• _AIM OF THE EXERCISE_: In the records below, find the line that contains "intros Hv Ha." and the line that contains "apply andb_true_iff in", then retype exactly those two lines and every line between them.

• _SOURCE DATA_:

+--

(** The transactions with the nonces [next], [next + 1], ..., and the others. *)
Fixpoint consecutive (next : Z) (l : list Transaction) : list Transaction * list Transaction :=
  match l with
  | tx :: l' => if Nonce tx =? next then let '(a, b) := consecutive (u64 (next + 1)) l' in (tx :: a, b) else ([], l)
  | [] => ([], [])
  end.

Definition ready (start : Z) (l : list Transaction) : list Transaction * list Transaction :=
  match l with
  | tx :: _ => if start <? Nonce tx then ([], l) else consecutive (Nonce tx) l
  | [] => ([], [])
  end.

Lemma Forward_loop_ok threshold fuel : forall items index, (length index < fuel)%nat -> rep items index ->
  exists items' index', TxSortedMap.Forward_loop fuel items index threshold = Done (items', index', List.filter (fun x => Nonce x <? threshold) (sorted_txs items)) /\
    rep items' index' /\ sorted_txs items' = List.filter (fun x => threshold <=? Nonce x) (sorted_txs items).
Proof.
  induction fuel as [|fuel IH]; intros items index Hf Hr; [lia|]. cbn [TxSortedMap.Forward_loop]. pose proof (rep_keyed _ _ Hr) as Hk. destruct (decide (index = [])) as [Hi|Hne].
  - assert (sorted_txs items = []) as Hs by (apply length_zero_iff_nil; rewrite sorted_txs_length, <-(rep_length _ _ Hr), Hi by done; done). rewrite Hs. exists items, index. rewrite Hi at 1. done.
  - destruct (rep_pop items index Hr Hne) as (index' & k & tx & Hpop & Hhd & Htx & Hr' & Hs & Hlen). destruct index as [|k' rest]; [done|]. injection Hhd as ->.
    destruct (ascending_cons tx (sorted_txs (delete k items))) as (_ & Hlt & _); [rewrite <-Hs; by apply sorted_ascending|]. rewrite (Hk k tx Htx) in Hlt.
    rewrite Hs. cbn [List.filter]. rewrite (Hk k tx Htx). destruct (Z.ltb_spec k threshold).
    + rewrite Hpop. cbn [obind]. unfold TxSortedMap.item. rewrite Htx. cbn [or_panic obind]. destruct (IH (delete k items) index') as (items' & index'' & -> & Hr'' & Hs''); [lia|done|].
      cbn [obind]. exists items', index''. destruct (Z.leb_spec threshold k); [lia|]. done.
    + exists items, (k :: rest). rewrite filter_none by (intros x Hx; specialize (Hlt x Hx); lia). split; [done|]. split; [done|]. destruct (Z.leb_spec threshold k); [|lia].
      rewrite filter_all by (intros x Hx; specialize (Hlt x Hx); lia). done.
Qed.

+--

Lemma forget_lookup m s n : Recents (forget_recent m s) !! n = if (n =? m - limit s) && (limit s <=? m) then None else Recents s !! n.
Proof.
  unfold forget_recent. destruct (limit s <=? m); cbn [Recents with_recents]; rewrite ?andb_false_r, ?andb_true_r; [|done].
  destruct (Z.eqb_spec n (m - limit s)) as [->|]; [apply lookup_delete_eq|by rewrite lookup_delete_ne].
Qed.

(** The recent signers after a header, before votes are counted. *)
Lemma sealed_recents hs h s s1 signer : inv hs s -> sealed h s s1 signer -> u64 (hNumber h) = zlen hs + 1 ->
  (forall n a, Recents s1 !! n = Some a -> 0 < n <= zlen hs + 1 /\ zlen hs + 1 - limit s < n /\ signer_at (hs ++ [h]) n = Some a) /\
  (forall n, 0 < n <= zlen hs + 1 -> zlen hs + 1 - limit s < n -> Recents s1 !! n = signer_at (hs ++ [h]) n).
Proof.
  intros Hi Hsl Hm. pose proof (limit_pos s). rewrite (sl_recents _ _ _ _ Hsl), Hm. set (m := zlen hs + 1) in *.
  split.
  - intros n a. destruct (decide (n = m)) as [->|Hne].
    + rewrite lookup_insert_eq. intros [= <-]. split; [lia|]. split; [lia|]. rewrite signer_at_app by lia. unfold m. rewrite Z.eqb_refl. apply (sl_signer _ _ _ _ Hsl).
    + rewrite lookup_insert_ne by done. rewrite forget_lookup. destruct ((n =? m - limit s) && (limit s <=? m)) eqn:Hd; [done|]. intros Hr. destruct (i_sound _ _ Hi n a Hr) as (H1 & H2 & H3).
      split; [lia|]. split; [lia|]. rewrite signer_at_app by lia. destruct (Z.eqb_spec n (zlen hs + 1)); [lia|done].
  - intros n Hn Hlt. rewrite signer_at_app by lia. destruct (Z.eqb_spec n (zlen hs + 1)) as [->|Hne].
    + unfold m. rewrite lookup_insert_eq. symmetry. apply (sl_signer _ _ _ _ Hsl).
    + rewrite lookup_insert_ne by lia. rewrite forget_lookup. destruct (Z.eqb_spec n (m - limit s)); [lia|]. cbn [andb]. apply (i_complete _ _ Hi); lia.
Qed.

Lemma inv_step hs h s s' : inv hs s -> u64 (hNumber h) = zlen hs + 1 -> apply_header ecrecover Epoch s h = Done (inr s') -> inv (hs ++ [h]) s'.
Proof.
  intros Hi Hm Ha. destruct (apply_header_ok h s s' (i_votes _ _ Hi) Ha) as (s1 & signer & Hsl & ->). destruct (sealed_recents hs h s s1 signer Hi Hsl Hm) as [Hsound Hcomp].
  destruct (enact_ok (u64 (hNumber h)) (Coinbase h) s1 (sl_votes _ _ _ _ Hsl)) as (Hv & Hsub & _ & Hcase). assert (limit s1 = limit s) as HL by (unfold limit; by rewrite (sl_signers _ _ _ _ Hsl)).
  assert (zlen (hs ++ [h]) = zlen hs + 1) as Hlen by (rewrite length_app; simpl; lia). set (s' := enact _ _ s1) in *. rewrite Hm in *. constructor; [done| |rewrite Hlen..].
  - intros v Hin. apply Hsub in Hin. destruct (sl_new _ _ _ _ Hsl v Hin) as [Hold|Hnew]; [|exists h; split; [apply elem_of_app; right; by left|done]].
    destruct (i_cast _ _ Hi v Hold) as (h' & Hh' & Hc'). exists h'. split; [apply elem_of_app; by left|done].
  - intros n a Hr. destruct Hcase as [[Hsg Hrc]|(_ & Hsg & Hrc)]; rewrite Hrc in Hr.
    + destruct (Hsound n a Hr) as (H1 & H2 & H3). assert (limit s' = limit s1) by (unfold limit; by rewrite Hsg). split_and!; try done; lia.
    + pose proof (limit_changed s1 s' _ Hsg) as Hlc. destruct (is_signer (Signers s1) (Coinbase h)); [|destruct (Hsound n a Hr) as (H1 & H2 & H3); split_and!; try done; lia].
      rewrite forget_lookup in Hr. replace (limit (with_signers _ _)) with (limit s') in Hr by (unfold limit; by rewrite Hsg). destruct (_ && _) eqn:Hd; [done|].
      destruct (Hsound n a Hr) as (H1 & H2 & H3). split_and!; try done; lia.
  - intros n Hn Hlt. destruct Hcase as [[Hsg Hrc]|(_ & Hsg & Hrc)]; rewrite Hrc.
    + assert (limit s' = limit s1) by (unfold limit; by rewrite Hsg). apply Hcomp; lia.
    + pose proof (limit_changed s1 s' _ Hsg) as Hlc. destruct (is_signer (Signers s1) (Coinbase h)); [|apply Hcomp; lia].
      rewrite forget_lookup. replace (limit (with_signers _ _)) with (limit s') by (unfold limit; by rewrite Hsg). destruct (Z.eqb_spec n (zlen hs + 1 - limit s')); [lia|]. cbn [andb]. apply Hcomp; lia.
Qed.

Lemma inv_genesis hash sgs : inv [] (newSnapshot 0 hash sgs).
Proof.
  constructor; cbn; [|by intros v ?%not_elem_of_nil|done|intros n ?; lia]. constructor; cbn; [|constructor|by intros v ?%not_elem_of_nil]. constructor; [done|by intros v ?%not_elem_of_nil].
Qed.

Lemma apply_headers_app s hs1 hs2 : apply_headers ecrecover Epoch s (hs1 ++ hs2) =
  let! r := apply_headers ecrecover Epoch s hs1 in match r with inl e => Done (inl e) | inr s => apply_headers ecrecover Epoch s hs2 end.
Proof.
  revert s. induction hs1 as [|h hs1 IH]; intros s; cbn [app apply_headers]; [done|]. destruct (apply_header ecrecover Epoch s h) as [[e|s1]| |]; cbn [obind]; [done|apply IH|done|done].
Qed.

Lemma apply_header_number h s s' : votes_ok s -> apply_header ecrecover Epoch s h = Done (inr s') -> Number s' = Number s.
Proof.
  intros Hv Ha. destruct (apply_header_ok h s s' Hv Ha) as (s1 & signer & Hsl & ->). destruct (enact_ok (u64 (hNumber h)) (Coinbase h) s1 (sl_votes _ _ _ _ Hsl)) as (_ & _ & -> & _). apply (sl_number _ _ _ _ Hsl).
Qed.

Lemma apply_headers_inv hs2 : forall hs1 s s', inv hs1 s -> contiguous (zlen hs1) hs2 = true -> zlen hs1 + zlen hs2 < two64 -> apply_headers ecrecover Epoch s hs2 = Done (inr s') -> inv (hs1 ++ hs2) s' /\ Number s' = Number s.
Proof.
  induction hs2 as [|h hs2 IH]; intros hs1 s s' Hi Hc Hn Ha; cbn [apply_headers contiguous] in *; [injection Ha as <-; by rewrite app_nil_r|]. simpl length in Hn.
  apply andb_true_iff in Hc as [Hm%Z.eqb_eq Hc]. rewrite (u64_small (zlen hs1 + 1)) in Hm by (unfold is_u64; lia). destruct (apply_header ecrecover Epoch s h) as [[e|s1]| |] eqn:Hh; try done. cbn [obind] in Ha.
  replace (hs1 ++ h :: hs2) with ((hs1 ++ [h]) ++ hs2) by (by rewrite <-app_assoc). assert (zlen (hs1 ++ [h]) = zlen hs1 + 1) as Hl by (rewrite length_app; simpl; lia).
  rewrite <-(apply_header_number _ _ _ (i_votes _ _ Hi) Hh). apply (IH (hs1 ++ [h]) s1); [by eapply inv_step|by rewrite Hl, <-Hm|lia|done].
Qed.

+--

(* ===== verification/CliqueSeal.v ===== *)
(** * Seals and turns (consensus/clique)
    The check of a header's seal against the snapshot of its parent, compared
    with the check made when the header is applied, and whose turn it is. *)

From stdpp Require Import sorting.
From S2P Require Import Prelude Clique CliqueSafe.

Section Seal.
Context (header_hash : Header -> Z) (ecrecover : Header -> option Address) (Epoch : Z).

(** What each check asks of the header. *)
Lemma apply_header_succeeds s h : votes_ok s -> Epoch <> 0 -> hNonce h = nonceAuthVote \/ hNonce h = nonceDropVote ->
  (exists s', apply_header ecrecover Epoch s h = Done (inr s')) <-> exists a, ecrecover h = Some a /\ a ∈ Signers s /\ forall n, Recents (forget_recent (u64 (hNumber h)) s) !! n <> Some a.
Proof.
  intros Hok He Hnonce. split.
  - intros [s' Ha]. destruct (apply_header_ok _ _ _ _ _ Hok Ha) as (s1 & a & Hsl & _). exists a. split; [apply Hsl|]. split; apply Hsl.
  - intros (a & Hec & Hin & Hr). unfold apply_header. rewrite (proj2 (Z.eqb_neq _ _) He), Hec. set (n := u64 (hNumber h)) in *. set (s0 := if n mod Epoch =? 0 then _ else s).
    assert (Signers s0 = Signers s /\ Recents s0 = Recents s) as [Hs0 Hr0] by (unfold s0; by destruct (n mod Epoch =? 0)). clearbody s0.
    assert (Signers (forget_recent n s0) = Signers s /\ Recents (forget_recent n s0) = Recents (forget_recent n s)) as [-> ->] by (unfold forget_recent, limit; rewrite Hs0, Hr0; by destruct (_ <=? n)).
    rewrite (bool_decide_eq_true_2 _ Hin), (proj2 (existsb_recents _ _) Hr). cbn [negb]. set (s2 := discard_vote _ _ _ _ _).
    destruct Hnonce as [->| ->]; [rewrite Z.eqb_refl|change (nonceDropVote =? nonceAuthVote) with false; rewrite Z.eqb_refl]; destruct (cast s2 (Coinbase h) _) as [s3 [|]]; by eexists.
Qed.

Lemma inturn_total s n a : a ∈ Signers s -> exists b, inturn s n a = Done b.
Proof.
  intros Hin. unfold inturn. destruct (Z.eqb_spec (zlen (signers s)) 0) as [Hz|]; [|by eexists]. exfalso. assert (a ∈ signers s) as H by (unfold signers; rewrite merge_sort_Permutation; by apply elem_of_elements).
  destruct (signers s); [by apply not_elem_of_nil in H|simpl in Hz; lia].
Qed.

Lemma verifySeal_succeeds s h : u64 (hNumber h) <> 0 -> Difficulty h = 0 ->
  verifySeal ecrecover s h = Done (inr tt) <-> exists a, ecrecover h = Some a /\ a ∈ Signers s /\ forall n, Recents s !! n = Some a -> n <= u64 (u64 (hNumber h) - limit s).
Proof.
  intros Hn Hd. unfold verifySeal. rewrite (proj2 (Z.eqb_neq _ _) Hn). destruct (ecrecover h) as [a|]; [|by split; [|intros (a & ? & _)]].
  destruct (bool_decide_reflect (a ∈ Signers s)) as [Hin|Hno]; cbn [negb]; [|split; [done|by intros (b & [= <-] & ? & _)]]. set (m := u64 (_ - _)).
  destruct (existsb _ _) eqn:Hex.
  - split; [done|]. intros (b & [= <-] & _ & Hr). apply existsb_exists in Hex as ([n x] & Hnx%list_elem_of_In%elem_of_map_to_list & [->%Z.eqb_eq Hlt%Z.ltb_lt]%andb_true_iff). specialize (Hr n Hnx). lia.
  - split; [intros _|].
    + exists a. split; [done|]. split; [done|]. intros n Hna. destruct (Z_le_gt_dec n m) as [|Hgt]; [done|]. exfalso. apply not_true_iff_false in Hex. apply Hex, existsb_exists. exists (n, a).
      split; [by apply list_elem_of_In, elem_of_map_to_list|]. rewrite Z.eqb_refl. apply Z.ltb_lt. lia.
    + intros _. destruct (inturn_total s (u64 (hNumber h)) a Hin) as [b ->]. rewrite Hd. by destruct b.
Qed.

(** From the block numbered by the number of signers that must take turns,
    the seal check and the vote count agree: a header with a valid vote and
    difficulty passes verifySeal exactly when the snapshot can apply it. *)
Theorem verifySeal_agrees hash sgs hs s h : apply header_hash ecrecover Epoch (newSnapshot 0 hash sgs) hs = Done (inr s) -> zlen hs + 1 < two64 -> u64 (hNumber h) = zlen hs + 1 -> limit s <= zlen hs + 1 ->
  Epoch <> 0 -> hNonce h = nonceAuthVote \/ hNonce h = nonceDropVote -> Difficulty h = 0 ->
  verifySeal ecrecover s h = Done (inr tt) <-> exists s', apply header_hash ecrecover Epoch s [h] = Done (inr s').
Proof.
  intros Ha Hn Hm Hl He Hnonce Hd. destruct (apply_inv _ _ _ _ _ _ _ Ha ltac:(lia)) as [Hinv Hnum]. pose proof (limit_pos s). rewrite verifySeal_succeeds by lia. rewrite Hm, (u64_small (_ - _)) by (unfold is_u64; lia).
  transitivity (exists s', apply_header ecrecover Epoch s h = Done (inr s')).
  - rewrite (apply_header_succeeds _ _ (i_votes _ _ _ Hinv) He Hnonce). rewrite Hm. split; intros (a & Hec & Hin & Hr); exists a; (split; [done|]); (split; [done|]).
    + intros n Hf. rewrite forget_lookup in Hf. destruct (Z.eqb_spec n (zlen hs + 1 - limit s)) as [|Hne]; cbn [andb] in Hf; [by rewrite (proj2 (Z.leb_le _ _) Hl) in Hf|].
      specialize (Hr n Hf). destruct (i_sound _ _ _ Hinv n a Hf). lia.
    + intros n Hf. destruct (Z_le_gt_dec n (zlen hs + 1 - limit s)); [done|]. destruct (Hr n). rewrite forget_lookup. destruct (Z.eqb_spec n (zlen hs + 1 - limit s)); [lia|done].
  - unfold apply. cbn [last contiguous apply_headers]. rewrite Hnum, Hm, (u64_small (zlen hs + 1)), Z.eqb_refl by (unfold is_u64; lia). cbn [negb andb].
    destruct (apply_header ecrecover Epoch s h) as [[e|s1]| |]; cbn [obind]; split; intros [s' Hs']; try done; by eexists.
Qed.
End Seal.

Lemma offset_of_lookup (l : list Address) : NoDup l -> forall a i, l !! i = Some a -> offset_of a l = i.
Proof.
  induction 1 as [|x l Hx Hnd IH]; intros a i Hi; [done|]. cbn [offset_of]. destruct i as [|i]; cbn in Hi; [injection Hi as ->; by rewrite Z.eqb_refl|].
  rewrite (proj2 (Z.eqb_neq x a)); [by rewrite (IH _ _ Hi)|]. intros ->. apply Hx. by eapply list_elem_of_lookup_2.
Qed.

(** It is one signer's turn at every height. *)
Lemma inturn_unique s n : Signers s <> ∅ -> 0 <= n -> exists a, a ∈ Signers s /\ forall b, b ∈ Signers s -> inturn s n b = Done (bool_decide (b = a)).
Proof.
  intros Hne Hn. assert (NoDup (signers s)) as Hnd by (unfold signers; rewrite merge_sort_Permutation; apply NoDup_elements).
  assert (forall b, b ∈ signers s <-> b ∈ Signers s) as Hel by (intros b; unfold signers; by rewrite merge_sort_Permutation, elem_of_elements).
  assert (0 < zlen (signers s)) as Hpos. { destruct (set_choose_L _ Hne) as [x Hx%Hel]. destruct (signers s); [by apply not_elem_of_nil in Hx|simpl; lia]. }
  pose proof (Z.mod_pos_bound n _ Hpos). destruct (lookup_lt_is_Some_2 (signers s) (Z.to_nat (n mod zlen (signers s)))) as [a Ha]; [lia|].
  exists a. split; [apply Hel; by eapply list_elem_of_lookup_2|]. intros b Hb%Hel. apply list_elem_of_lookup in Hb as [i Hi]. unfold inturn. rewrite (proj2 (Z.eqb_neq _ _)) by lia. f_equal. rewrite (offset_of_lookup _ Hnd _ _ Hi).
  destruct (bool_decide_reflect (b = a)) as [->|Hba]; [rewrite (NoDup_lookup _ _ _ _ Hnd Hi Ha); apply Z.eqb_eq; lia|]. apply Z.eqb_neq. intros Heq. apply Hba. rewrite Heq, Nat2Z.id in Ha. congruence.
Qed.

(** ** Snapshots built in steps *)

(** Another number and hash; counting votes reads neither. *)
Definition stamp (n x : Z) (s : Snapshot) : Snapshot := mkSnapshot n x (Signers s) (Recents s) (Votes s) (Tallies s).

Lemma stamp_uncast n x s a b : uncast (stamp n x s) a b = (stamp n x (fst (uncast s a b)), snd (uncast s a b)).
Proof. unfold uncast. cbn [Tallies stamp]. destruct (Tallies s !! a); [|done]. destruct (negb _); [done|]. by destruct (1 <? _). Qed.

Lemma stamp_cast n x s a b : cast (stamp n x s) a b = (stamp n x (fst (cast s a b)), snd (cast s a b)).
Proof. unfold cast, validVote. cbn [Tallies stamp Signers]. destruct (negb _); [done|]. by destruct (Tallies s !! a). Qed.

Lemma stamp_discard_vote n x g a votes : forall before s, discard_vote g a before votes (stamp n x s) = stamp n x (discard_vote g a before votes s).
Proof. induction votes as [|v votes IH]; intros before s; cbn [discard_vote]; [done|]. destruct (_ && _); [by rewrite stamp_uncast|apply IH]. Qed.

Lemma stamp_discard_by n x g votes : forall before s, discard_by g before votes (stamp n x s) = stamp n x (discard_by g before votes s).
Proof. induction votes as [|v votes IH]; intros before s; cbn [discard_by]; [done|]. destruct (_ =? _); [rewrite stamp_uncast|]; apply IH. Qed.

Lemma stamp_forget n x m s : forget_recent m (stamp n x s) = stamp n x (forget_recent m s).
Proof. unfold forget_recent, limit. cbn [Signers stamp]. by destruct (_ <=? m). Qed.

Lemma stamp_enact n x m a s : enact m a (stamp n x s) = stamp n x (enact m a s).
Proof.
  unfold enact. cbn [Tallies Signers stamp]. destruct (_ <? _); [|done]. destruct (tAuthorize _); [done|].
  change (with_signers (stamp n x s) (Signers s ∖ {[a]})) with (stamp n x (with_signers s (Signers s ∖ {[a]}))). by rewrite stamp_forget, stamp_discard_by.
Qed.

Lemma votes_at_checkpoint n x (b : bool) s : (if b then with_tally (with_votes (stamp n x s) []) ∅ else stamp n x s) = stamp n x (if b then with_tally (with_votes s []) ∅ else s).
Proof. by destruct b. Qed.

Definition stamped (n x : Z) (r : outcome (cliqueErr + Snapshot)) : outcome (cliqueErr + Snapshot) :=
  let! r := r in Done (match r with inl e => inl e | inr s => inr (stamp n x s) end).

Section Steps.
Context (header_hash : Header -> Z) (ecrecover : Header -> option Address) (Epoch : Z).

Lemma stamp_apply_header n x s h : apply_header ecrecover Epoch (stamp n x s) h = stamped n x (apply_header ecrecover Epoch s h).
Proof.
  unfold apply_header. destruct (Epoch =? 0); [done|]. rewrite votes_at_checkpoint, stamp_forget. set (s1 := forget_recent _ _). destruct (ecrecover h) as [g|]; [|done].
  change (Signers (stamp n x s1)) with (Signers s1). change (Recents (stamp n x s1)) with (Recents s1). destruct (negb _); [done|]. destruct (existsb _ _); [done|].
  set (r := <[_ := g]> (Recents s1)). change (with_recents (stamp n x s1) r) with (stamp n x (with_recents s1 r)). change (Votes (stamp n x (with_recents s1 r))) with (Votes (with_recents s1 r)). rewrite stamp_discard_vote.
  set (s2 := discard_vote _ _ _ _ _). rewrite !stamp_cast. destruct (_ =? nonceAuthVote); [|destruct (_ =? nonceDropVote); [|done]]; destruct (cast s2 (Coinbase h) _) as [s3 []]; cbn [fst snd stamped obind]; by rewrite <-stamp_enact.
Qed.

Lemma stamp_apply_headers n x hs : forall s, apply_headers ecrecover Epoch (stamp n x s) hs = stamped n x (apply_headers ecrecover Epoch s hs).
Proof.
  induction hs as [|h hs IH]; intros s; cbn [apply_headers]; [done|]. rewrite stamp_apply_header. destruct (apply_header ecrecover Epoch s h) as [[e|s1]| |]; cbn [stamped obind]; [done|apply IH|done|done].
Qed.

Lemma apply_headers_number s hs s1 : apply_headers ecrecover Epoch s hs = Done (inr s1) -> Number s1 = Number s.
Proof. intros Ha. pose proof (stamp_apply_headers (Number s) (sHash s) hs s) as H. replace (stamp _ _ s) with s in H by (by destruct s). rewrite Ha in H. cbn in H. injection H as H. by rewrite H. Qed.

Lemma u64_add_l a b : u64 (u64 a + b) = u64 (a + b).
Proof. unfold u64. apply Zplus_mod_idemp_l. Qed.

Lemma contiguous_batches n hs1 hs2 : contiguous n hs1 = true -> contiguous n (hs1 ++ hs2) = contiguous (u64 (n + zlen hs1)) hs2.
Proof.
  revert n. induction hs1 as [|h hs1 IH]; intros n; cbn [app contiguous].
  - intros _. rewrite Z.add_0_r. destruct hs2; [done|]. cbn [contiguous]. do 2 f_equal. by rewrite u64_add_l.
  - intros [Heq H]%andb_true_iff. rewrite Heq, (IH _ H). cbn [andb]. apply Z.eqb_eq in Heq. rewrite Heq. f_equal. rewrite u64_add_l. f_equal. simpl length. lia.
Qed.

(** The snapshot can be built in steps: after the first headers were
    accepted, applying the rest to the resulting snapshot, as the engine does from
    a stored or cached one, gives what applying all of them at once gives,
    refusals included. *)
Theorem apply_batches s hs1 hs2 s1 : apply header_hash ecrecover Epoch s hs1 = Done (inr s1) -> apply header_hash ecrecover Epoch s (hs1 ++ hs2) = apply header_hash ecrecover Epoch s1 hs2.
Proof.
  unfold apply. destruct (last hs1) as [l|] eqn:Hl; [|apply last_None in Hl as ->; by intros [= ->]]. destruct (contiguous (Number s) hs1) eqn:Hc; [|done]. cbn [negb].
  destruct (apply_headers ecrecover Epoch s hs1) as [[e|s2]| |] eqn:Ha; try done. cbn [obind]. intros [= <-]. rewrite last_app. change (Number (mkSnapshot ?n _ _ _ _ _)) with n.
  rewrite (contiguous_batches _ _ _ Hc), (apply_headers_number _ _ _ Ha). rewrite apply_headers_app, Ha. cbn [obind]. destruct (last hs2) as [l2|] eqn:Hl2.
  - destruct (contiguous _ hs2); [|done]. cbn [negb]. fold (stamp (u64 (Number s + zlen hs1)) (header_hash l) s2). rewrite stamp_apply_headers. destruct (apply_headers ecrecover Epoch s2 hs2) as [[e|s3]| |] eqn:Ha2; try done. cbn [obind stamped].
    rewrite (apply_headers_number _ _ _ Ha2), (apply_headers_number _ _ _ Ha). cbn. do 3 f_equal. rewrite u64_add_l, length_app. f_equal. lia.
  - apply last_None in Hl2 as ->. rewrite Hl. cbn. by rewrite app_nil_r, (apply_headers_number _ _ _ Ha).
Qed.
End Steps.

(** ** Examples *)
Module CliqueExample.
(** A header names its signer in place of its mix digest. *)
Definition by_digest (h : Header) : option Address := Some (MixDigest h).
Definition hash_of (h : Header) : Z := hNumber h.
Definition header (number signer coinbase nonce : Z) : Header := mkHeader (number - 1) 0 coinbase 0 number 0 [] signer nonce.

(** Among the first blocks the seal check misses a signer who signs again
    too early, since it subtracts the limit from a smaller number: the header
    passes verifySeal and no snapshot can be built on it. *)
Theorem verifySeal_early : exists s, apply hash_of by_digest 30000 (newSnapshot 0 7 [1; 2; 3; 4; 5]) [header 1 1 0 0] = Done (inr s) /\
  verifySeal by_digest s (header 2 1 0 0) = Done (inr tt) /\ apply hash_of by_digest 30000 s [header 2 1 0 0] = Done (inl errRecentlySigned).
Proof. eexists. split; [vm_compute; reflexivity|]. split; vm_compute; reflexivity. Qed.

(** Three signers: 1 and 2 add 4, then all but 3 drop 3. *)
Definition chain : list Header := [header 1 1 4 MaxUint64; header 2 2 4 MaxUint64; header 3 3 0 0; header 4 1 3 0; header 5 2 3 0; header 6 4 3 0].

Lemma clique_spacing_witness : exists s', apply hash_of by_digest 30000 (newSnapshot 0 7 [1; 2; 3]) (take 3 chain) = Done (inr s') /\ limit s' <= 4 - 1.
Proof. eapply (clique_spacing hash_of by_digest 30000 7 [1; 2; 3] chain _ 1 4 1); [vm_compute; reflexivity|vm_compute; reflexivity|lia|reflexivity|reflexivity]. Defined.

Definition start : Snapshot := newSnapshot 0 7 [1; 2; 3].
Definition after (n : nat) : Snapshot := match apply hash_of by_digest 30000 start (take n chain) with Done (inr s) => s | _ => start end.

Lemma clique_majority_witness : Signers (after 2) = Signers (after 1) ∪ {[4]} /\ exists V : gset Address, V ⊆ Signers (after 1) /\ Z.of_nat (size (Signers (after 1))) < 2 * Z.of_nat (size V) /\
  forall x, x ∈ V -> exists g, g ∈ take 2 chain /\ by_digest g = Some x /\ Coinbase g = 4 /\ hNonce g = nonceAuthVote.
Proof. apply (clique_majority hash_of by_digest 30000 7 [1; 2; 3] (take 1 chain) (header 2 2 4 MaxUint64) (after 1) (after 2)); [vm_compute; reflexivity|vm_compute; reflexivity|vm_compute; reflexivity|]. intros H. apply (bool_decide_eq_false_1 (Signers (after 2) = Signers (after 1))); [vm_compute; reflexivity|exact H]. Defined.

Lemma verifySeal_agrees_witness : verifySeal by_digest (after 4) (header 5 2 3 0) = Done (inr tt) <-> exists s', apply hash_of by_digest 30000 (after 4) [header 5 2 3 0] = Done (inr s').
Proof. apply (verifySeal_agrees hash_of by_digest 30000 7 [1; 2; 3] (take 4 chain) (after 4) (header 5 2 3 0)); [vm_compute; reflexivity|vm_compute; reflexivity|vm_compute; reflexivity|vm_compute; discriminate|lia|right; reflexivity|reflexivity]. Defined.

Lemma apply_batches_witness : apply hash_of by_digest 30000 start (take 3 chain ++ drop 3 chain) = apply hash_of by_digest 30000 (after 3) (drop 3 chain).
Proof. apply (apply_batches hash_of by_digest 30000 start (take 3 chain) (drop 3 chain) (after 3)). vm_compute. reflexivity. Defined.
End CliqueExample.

+--

• _ANSWER TO THE PROBLEM_:
  intros Hv Ha. destruct (apply_header_ok h s s' Hv Ha) as (s1 & signer & Hsl & ->). destruct (enact_ok (u64 (hNumber h)) (Coinbase h) s1 (sl_votes _ _ _ _ Hsl)) as (_ & _ & -> & _). apply (sl_number _ _ _ _ Hsl).
Qed.

Lemma apply_headers_inv hs2 : forall hs1 s s', inv hs1 s -> contiguous (zlen hs1) hs2 = true -> zlen hs1 + zlen hs2 < two64 -> apply_headers ecrecover Epoch s hs2 = Done (inr s') -> inv (hs1 ++ hs2) s' /\ Number s' = Number s.
Proof.
  induction hs2 as [|h hs2 IH]; intros hs1 s s' Hi Hc Hn Ha; cbn [apply_headers contiguous] in *; [injection Ha as <-; by rewrite app_nil_r|]. simpl length in Hn.
  apply andb_true_iff in Hc as [Hm%Z.eqb_eq Hc]. rewrite (u64_small (zlen hs1 + 1)) in Hm by (unfold is_u64; lia). destruct (apply_header ecrecover Epoch s h) as [[e|s1]| |] eqn:Hh; try done. cbn [obind] in Ha.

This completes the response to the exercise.